Doctors are used to death. Usually it is expected, slightly cushioned by its approach as part of a journey, sometimes taking years, with increasing frailty and senility or with bumps of chemotherapy or surgery along the way. Holding the patient’s hand on that road is what we do.
But sudden death catches us unawares, like an abrupt full stop. Fatal accidents are right up there in forcing doctors to confront the loss of a patient. But a patient taking their own life is the worst. It is often a pivotal moment for a doctor, churning up grief, anger, sadness and critical thoughts as we get caught by the same ripples that rock families, friends and workmates.

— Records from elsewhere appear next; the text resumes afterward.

(** Writing the cache back. *)
Lemma write_pairs_all kvs : (∀ k v, (k, v) ∈ kvs → RT_Search rt k = true) → ∀ l,
  write_pairs (rt_search (Some rt)) kvs {| ops := Some l |} =
  Ret ({| ops := Some (l ++ set_ops (map (λ kv, (str_bytes (fst kv), Uint32ToBytes (snd kv))) kvs)) |}, None).
Proof.
  unfold write_pairs. induction kvs as [|[k v] kvs IH]; intros Hk l; [cbn; by rewrite app_nil_r|].
  cbn [foldM fst snd rt_search deref mbind outcome_bind]. rewrite (Hk k v) by (by left). rewrite PB_Set_open.
  rewrite IH by (intros k' v' ?; apply (Hk k' v'); by right). cbn [map set_ops fst snd]. by rewrite <- app_assoc.
Qed.
Lemma write_db_spec m : cache_ok m → ∃ d m', RangeDB_Write view db m = Ret (d, m', None) ∧ accounts_wf d ∧
  (∀ k, balance d k = cached db m k) ∧
  (∀ k, usable k = false → PrefixStore.datas d (str_bytes k) = PrefixStore.datas db (str_bytes k)).
Proof using Hwf.
  intros Hc. unfold RangeDB_Write, write_db. change NewBatch with ({| ops := Some [] |}). cbn [rangeTree view].
  rewrite write_pairs_all by (intros k v E%elem_of_map_to_list; apply Hc in E as [E _]; unfold usable in E; by bool_to_prop).
  cbn [mbind outcome_bind]. unfold PB_WriteSync, Batch_WriteSync, Batch_Write. cbn [ops Datatypes.app].
  set (kvs := map _ _). destruct (set_ops_spec kvs db) as (E1 & _ & _).
  eexists _, _. split; [reflexivity|].
  assert (Hin : ∀ k v, memDB m !! k = Some v → ∀ o, last_value (str_bytes k) kvs o = Some (Uint32ToBytes v)).
  { intros k v E. apply last_value_in.
    - unfold kvs. rewrite map_map. cbn [fst]. rewrite <- (map_map fst str_bytes). apply NoDup_fmap_2;
        [intros ? ?; apply str_bytes_inj|apply NoDup_fst_map_to_list].
    - unfold kvs. apply list_elem_of_In, in_map_iff. exists (k, v). split; [done|]. by apply list_elem_of_In, elem_of_map_to_list. }
  assert (Hout : ∀ k, (∀ j, k = str_bytes j → memDB m !! j = None) → ∀ o, last_value k kvs o = o).
  { intros k Hk o. apply last_value_ne. unfold kvs. rewrite map_map. cbn [fst]. intros Hi%list_elem_of_In.
    apply in_map_iff in Hi as ([j v] & <- & Hi%list_elem_of_In%elem_of_map_to_list). cbn [fst] in Hk.
    rewrite (Hk j eq_refl) in Hi. done. }
  split_and!.
  - intros k bz. rewrite E1. intros E.
    destruct (decide (k ∈ map fst kvs)) as [Hk|Hk]; [|rewrite last_value_ne in E by done; by apply (Hwf k)].
    unfold kvs in Hk. rewrite map_map in Hk. apply list_elem_of_In, in_map_iff in Hk as ([j v] & <- & Hj).
    apply list_elem_of_In, elem_of_map_to_list in Hj. cbn [fst] in E. rewrite (Hin j v Hj) in E. injection E as <-.
    apply value_ok_encoded.
  - intros k. unfold balance at 1. rewrite E1. unfold cached. destruct (memDB m !! k) as [v|] eqn:Ek.
    + rewrite (Hin k v Ek). cbn. apply stored_encoded. by apply Hc in Ek as [_ ?].
    + rewrite Hout; [done|]. by intros j ->%str_bytes_inj.
  - intros k Hu. rewrite E1. apply Hout. intros j ->%str_bytes_inj. destruct (memDB m !! j) eqn:Ej; [|done].
    apply Hc in Ej as [? _]. congruence.
Qed.
End Accounts.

Between the extremes of regarding a suicide as the ultimate failure as a doctor or the ultimate autonomous decision for the patient, lies a spider web of emotions, events and reflections. There is none of the preparation, the advanced care planning so trendy now as part of the dying process. We don’t get to have any of the conversations about what the patient and their family would most cherish as death approaches, what their wishes are about the big and little things and about the nitty-gritty of life coming to its end.
Suicide stops all that.
It causes us as doctors to question our interactions with that patient and ask what we could have done differently. Had we missed something that could have changed events? Why we were not given the chance to help—and is it inappropriate that I should feel angry and deprived by such a lost opportunity? Or it that just hubris on my part? Am I wrong, or unprofessional, to be focused on my emotions and needs, when I should be thinking of what it was like for the patient in the days and hours leading to them taking their own life?
A doctor’s sense of purpose and value is based on the assumption that patients want to be well and that our role is to mitigate the distress and dis-ease that, although part of the human condition, detract from health and happiness. Life may not live up to expectations, it may be filled with harmful contradictions of unhealthy lifestyles and addictions, but as doctors our underlying principle is that it is precious. Life is worth living.
Suicide calls that basic assumption into question.
Recently a patient I had looked after for 20 years abruptly changed doctors and then days later triggered a series of events that led to her death. We had been through many ups and downs together and I thought she had found a measure of stability and happiness. On several occasions she had thanked me for being there for her and our last consultation, some months before, gave no hint of what was to come.
As I wrote a lengthy report for the coroner, I searched for explanations. Should her changing doctors have alerted me to her unraveling? Should I have phoned her when the transfer request arrived? (I didn’t; I was caught between wanting to know why and respecting her right to change doctors without having to justify it and possibly feel harassed.) I do not usually personalise it when patients change doctors, but this time my curiosity was mixed with a sense of rejection and I needed time to process my feelings. Events overtook those reflections and I was left dealing with the core conundrum: does respect for patient autonomy mean accepting that for some patients suicide may be a legitimate path? Was ending her life her right or my failure?
Dr Jill McIlraith: Jill McIlraith is a general practitioner who wanted to be policewoman or a vet, but who instead worked as journalist and then went to medical school as a mature student. Writing and animals continue to be a source of comfort and sanity.